During oshogatsu, families are not supposed to cook or clean. But you still gotta eat, right? That's where osechi comes in. It's a 3-tiered bento box filled with food that can keep for 3 days without spoiling. Families order their osechi meals in early December and pick them up just before the New Year, and they don't come cheap. The contents vary and are heavy on fish and pickled veggies. Many of the contents are symbolic, such as fish roe for fertility and beans symbolizing good health. 

(yes, those are gold flakes on my salmon)

We were treated to a single tier of traditional osechi foods at the Hanabishi Hotel in Hakodate. Some of it was good and some of it was...not so good (I'm looking at you slimy thing I still can't identify). But it was a really cool way to ring in the new year, one last time in Japan. 

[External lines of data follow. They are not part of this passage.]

Lemma slength_app (s t : string) :
  String.length (s +:+ t) = String.length s + String.length t.
Proof. induction s as [| c s IH]; [done |]. rewrite sapp_cons. simpl. by rewrite IH. Qed.

Lemma all_chars_app (p : ascii → bool) (s t : string) :
  all_chars p (s +:+ t) = all_chars p s && all_chars p t.
Proof.
  induction s as [| c s IH]; [done |]. rewrite sapp_cons. simpl.
  by rewrite IH, andb_assoc.
Qed.

Lemma all_chars_impl (p q : ascii → bool) (s : string) :
  (∀ c, p c = true → q c = true) → all_chars p s = true → all_chars q s = true.
Proof.
  intros Hpq. induction s as [| c s IH]; [done |]. simpl.
  rewrite !andb_true_iff. intros [H1 H2]. auto.
Qed.

(** ** [split_args] *)

Lemma join_cons (a b : string) (l : list string) :
  join "," (a :: b :: l) = a +:+ "," +:+ join "," (b :: l).
Proof. reflexivity. Qed.

Lemma join_snoc (l : list string) (x : string) :
  join "," (l ++ [x]) = comma_terminated l +:+ x.
Proof.
  induction l as [| a l IH]; [done |].
  change (comma_terminated (a :: l)) with (a +:+ "," +:+ comma_terminated l).
  rewrite !sapp_assoc, <- IH. destruct l as [| b l]; reflexivity.
Qed.

Lemma comma_terminated_snoc (l : list string) (x : string) :
  comma_terminated (l ++ [x]) = comma_terminated l +:+ x +:+ ",".
Proof.
  induction l as [| a l IH]; [done |].
  change (comma_terminated ((a :: l) ++ [x]))
    with (a +:+ "," +:+ comma_terminated (l ++ [x])).
  change (comma_terminated (a :: l)) with (a +:+ "," +:+ comma_terminated l).
  by rewrite IH, !sapp_assoc.
Qed.

Lemma comma_terminated_join (l : list string) :
  l ≠ [] → comma_terminated l = join "," l +:+ ",".
Proof.
  induction l as [| a l IH]; [done |]. intros _.
  destruct l as [| b l]; [done |].
  change (comma_terminated (a :: b :: l))
    with (a +:+ "," +:+ comma_terminated (b :: l)).
  rewrite IH by done. by rewrite join_cons, !sapp_assoc.
Qed.

Lemma split_args_loop_rejoin (s : string) (args : list string) (bal : Z)
    (cur : string) :
  let pieces := split_args_loop s args bal cur in
  comma_terminated args +:+ cur +:+ s = join "," pieces ∨
  comma_terminated args +:+ cur +:+ s = join "," pieces +:+ ",".
Proof.
  revert args bal cur. induction s as [| c s IH]; intros args bal cur; cbn zeta.
  - cbn [split_args_loop]. rewrite sapp_nil_r. destruct cur as [| c cur].
    + rewrite sapp_nil_r. destruct args as [| a args]; [by left |].
      right. by apply comma_terminated_join.
    + left. by rewrite join_snoc.
  - cbn [split_args_loop].
    destruct (Ascii.eqb c "," && (bal =? 0)%Z) eqn:E.
    + apply andb_true_iff in E as [->%Ascii.eqb_eq _].
      specialize (IH (args ++ [cur]) bal ""). cbn zeta in IH.
      rewrite comma_terminated_snoc, !sapp_assoc in IH. exact IH.
    + match goal with |- context [split_args_loop s args ?b ?cu] =>
        specialize (IH args b cu) end.
      cbn zeta in IH. rewrite !sapp_assoc in IH. exact IH.
Qed.

(** X14: [split_args] loses nothing but commas: joining the pieces it
    returns with commas gives the string back, up to one trailing comma
    (an empty last piece is not returned). *)
Theorem split_args_rejoin (s : string) :
  join "," (split_args s) = s ∨ join "," (split_args s) +:+ "," = s.
Proof.
  destruct (split_args_loop_rejoin s [] 0 "") as [H | H]; [left | right];
    symmetry; exact H.
Qed.

(** ** Character classes *)

Lemma word_char_facts (c : ascii) :
  is_word_char c = true →
  is_ascii c = true ∧ is_ascii_space c = false ∧
  Ascii.eqb c "(" = false ∧ Ascii.eqb c ")" = false ∧ Ascii.eqb c "," = false ∧
  Ascii.eqb c "!" = false ∧ Ascii.eqb c "010" = false.
Proof.
  destruct c as [[] [] [] [] [] [] [] []]; cbv; intros H; try discriminate H;
    repeat split; reflexivity.
Qed.

Lemma repr_char_facts (c : ascii) :
  repr_char c = true →
  is_ascii c = true ∧ is_ascii_space c = false ∧ Ascii.eqb c "010" = false.
Proof.
  destruct c as [[] [] [] [] [] [] [] []]; cbv; intros H; try discriminate H;
    repeat split; reflexivity.
Qed.

Lemma name_ok_word (n : string) : name_ok n = true → all_chars is_word_char n = true.
Proof. by destruct n. Qed.

Lemma name_ok_repr (n : string) : name_ok n = true → all_chars repr_char n = true.
Proof.
  intros H%name_ok_word. eapply all_chars_impl; [| exact H].
  intros c Hc. unfold repr_char. by rewrite Hc.
Qed.

Lemma repr_char_join (l : list string) :
  Forall (λ s, all_chars repr_char s = true) l →
  all_chars repr_char (join "," l) = true.
Proof.
  induction 1 as [| a l Ha _ IH]; [done |].
  destruct l as [| b l]; [done |].
  rewrite join_cons, !all_chars_app, Ha, IH. done.
Qed.

Lemma repr_term_chars (t : term) :
  term_ok t = true → all_chars repr_char (repr_term t) = true.
Proof.
  induction t as [n | f args IH] using term_ind'; simpl.
  - apply name_ok_repr.
  - rewrite andb_true_iff, forallb_forall. intros [Hf Hargs].
    rewrite !all_chars_app, (name_ok_repr _ Hf). simpl.
    rewrite andb_true_r. apply repr_char_join.
    apply Forall_forall. intros s (a & <- & Ha)%list_elem_of_In%in_map_iff.
    rewrite Forall_forall in IH. apply IH; [by apply list_elem_of_In | by apply Hargs].
Qed.

Lemma repr_term_nonempty (t : term) : term_ok t = true → repr_term t ≠ "".
Proof.
  destruct t as [n | f args]; simpl.
  - by destruct n.
  - rewrite andb_true_iff. intros [Hf _]. by destruct f.
Qed.

(** ** Reading back what [__repr__] prints *)

Lemma before_last_snoc (c : ascii) (s : string) :
  before_last c (s +:+ String c "") = Some s.
Proof.
  induction s as [| x s IH].
  - simpl. by rewrite Ascii.eqb_refl.
  - rewrite sapp_cons. simpl. by rewrite IH.
Qed.

Lemma line_prefix_id (s : string) :
  all_chars (λ c, negb (Ascii.eqb c "010")) s = true → line_prefix s = s.
Proof.
  induction s as [| c s IH]; [done |]. simpl.
  rewrite andb_true_iff, negb_true_iff. intros [-> Hs]. by rewrite IH.
Qed.

Lemma contains_char_app (c : ascii) (s t : string) :
  contains_char c (s +:+ t) = contains_char c s || contains_char c t.
Proof.
  induction s as [| x s IH]; [done |]. rewrite sapp_cons. simpl.
  by rewrite IH, orb_assoc.
Qed.

Lemma contains_char_none (c : ascii) (s : string) :
  all_chars (λ x, negb (Ascii.eqb x c)) s = true → contains_char c s = false.
Proof.
  induction s as [| x s IH]; [done |]. simpl.
  rewrite andb_true_iff, negb_true_iff. intros [-> Hs]. by rewrite IH.
Qed.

In addition to our bento, we also had mini-hot pot 

Fresh sashimi
Roast beef and potatoes

Hairy Crab

Miso soup

Sake and fresh fruit

What I'm trying to say is that it was a lot of food and I rang in the new year completely satiated and relaxed. If it's any indication of the things to come, I think it's going to be a good year. 

Monday, January 16, 2012

Momofuku Cornflake-Chocolate-Chip-Marshmallow "Cookies" :: Toffee x Cookie Time

I finally now have in my possession, copies of the Momofuku Milk Bar cookbook. Yes, copies plural. My love of all things Momofuku is so widely known that I've made it dead-simple for people to shop for me. To all of you that gifted me with the Milk Bar cookbook, one million thanks to you. I will probably need all 3 copies, somehow, someway. 

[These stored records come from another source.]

(** X19: once a pass has rescheduled the group and the store is
    writable and readable, the next pass reads the file just written; if it
    decodes to a mapping that holds the time written for the group (the same
    number), the group is not due as long as the clock has not reached that
    time, and the pass only sleeps for 60 seconds. *)
Theorem rescheduled_group_waits
        w cfg g c s evs written next_run reloaded t :
  fs_writable w = true ->
  fs_readable w = true ->
  trace (snd (loop_body w cfg g c s)) = trace s ++ evs ->
  In (EvSaveSchedule (JObj written)) evs ->
  dict_lookup written g = Some (JNum next_run) ->
  json_load w (json_dump w (JObj written)) = Some (JObj reloaded) ->
  dict_lookup reloaded g = Some (JNum t) ->
  t == next_run ->
  let s1 := snd (loop_body w cfg g c s) in
  clock w (ticks s1) < next_run ->
  loop_body w cfg g c s1 = (Ok tt, log (EvSleep 60) (next_tick s1)).
Proof.
  intros Hw Hr Htr Hin Hentry Hcodec Hback Heq s1 Hlt.
  destruct (loop_body_saves w cfg g c s evs (JObj written) Htr Hin)
    as [d [k [_ [_ Hfile]]]].
  specialize (Hfile Hw). fold s1 in Hfile.
  assert (Hload : fst (_load_schedule w s1) = Ok (JObj reloaded)).
  { unfold _load_schedule. rewrite Hfile, Hr, Hcodec. reflexivity. }
  rewrite loop_body_cases, Hload. unfold dict_get_default. rewrite Hback.
  cbn [py_float_ge].
  destruct (Qle_bool t (clock w (ticks s1))) eqn:E; [|reflexivity].
  apply Qle_bool_iff in E. exfalso. rewrite Heq in E.
  apply (Qlt_not_le _ _ Hlt). exact E.
Qed.

Lemma rescheduled_group_waits_witness :
  loop_body admin_world example_config "1001" "chat"
            (snd (loop_body admin_world example_config "1001" "chat"
                            two_groups_state))
  = (Ok tt,
     log (EvSleep 60)
         (next_tick (snd (loop_body admin_world example_config "1001" "chat"
                                    two_groups_state)))).
Proof.
  apply (rescheduled_group_waits
           admin_world example_config "1001" "chat" two_groups_state
           (admin_pass_events
              (JObj [("1001", JNum (15312465714480905872998400
                                    # 9007199254740992));
                     ("2002", JNum 1800000000)]))
           [("1001", JNum (15312465714480905872998400 # 9007199254740992));
            ("2002", JNum 1800000000)]
           (15312465714480905872998400 # 9007199254740992)
           [("1001", JNum 1700025200); ("2002", JNum 1800000000)]
           1700025200).
  - reflexivity.
  - reflexivity.
  - vm_compute. reflexivity.
  - simpl. auto 20.
  - reflexivity.
  - vm_compute. reflexivity.
  - reflexivity.
  - vm_compute. reflexivity.
  - vm_compute. reflexivity.
Defined.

People rave about the compost cookie and everyone is obsessed with the cheeky crack pie. Those are amazing, yes. But me? I love the Cornflake Chocolate Chip Marshmallow Cookies. It is everything I love in a cookie. Super chewy, super buttery, not too chocolate-y and has a nice texture. So naturally, when I got the book, I flipped right to this recipe and started gathering everything I needed. 

And that didn't take very long since I had everything but cornflakes on hand. This is a pretty basic cookie recipe...sort of. Before you start creaming your butter and sugar, you have to make the Momofuku Cornflake Crunch. Basically, you toss a box of cornflakes with sugar, milk powder, salt and melted butter, then bake until you get golden brown crispy clusters. It's not hard, just an extra but necessary step. If you've been to Milk Bar, this is the stuff they crumble on top of their soft serves as a salty-sweet topping. And yes, you can just eat it plain. I know because I've tried. 

After you have the cornflake crunch, it's pretty easy. I would highly recommend refrigerating the dough for at least 3 hours. The book says just 1, but these cookies spread like a motha'f*#%^ in the oven. Mine came out a little funky texture wise: crispy like toffee on the edge but gooey and cookie-like in the middle. Not necessarily a bad thing though! I brought a batch on a ski trip over the weekend and we renamed these "Tookies".